THE PROBLEM: When the string "projectCard" occurs in a line of the records, show that line.
(Beginning of DATASET EXCERPTS)
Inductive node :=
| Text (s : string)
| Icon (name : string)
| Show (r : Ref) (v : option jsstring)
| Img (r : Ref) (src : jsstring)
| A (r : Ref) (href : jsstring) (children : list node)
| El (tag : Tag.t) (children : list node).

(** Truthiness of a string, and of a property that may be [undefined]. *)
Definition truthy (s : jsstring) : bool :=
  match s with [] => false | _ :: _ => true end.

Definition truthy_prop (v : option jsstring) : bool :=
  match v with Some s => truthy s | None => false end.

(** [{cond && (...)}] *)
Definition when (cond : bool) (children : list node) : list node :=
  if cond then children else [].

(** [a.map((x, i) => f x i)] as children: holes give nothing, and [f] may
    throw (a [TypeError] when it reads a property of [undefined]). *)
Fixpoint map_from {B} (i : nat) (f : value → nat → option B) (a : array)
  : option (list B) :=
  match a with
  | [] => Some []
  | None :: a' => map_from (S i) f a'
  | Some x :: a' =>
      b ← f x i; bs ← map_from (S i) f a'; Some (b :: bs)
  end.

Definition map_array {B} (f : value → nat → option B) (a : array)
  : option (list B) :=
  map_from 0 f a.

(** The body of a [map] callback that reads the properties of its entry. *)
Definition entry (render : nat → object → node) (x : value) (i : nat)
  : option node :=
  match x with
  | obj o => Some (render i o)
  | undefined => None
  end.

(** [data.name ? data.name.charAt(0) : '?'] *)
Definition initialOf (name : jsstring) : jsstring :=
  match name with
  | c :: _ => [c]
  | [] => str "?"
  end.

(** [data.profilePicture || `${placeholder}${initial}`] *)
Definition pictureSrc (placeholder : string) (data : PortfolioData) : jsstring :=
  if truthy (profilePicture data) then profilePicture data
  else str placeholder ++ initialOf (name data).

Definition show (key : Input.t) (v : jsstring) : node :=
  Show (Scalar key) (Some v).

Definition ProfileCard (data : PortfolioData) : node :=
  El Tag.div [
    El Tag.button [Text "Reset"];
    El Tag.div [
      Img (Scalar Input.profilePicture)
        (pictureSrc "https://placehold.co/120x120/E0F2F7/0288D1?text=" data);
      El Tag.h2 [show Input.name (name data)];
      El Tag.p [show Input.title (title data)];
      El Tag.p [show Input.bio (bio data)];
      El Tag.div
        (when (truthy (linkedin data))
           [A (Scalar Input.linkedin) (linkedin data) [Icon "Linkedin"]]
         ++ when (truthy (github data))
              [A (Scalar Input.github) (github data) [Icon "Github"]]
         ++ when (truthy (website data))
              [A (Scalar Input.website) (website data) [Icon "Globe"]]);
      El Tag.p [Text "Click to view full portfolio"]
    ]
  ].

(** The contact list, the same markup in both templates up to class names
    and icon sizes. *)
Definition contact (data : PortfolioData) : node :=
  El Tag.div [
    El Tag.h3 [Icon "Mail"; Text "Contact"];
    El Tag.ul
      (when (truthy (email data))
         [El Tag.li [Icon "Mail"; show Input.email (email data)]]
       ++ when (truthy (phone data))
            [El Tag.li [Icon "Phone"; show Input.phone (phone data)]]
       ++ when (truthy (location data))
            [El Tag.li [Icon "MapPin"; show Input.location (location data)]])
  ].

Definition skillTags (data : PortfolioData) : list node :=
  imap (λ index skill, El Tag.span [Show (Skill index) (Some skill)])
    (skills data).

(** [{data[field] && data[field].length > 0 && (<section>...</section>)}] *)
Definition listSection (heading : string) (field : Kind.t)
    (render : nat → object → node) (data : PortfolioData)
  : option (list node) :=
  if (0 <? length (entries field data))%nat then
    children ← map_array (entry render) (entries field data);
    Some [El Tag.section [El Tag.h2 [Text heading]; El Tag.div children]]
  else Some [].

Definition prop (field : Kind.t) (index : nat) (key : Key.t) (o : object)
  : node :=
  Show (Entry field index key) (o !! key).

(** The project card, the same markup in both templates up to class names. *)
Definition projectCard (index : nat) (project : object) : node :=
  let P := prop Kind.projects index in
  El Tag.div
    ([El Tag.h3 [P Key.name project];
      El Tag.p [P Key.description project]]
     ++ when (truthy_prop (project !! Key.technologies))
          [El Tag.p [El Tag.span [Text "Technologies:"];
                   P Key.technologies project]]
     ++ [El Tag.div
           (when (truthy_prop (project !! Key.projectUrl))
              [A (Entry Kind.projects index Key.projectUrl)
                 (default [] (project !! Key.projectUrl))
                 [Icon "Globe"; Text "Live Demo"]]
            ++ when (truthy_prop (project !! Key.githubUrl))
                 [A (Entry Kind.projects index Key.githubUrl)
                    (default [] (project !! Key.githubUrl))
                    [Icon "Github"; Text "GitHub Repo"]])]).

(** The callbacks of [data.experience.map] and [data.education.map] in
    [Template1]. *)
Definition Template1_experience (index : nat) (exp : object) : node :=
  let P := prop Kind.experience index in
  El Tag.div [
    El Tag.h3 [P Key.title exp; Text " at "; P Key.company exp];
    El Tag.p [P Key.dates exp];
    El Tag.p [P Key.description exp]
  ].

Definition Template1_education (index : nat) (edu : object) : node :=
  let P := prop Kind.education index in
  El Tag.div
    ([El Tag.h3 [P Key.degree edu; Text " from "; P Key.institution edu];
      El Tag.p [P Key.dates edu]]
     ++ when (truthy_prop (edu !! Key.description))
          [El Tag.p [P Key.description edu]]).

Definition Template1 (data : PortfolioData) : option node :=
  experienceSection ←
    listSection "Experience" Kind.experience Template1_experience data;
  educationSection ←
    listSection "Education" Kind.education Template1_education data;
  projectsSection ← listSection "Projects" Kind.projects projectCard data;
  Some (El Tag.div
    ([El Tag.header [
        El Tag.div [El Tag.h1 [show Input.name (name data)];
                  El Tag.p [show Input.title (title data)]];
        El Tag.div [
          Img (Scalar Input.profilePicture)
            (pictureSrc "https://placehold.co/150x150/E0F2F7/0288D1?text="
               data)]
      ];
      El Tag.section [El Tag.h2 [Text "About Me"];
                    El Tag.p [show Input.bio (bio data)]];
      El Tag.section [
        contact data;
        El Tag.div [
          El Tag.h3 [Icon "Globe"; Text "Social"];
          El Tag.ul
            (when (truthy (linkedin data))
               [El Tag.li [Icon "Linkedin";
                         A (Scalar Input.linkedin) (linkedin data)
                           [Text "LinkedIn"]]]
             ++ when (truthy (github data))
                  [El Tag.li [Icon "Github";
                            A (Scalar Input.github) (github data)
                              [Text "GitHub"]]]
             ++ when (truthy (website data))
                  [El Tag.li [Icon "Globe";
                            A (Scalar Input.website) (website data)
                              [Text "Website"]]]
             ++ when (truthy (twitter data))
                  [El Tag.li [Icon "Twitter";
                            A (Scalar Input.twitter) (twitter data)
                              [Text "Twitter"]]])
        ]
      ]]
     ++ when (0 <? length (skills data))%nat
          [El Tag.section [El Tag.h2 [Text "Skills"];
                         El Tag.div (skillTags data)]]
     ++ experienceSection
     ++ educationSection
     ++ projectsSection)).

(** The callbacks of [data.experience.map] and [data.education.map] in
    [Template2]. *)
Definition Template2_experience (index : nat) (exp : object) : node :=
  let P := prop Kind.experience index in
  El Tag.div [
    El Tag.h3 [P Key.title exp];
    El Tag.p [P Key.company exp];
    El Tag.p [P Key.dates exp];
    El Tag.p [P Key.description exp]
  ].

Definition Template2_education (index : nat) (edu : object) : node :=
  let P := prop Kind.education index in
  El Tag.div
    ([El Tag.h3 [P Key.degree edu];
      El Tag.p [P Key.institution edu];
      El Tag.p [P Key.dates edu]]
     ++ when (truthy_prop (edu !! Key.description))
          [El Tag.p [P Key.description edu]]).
(End of DATASET EXCERPTS)
REPLY:
Definition projectCard (index : nat) (project : object) : node :=
  projectsSection ← listSection "Projects" Kind.projects projectCard data;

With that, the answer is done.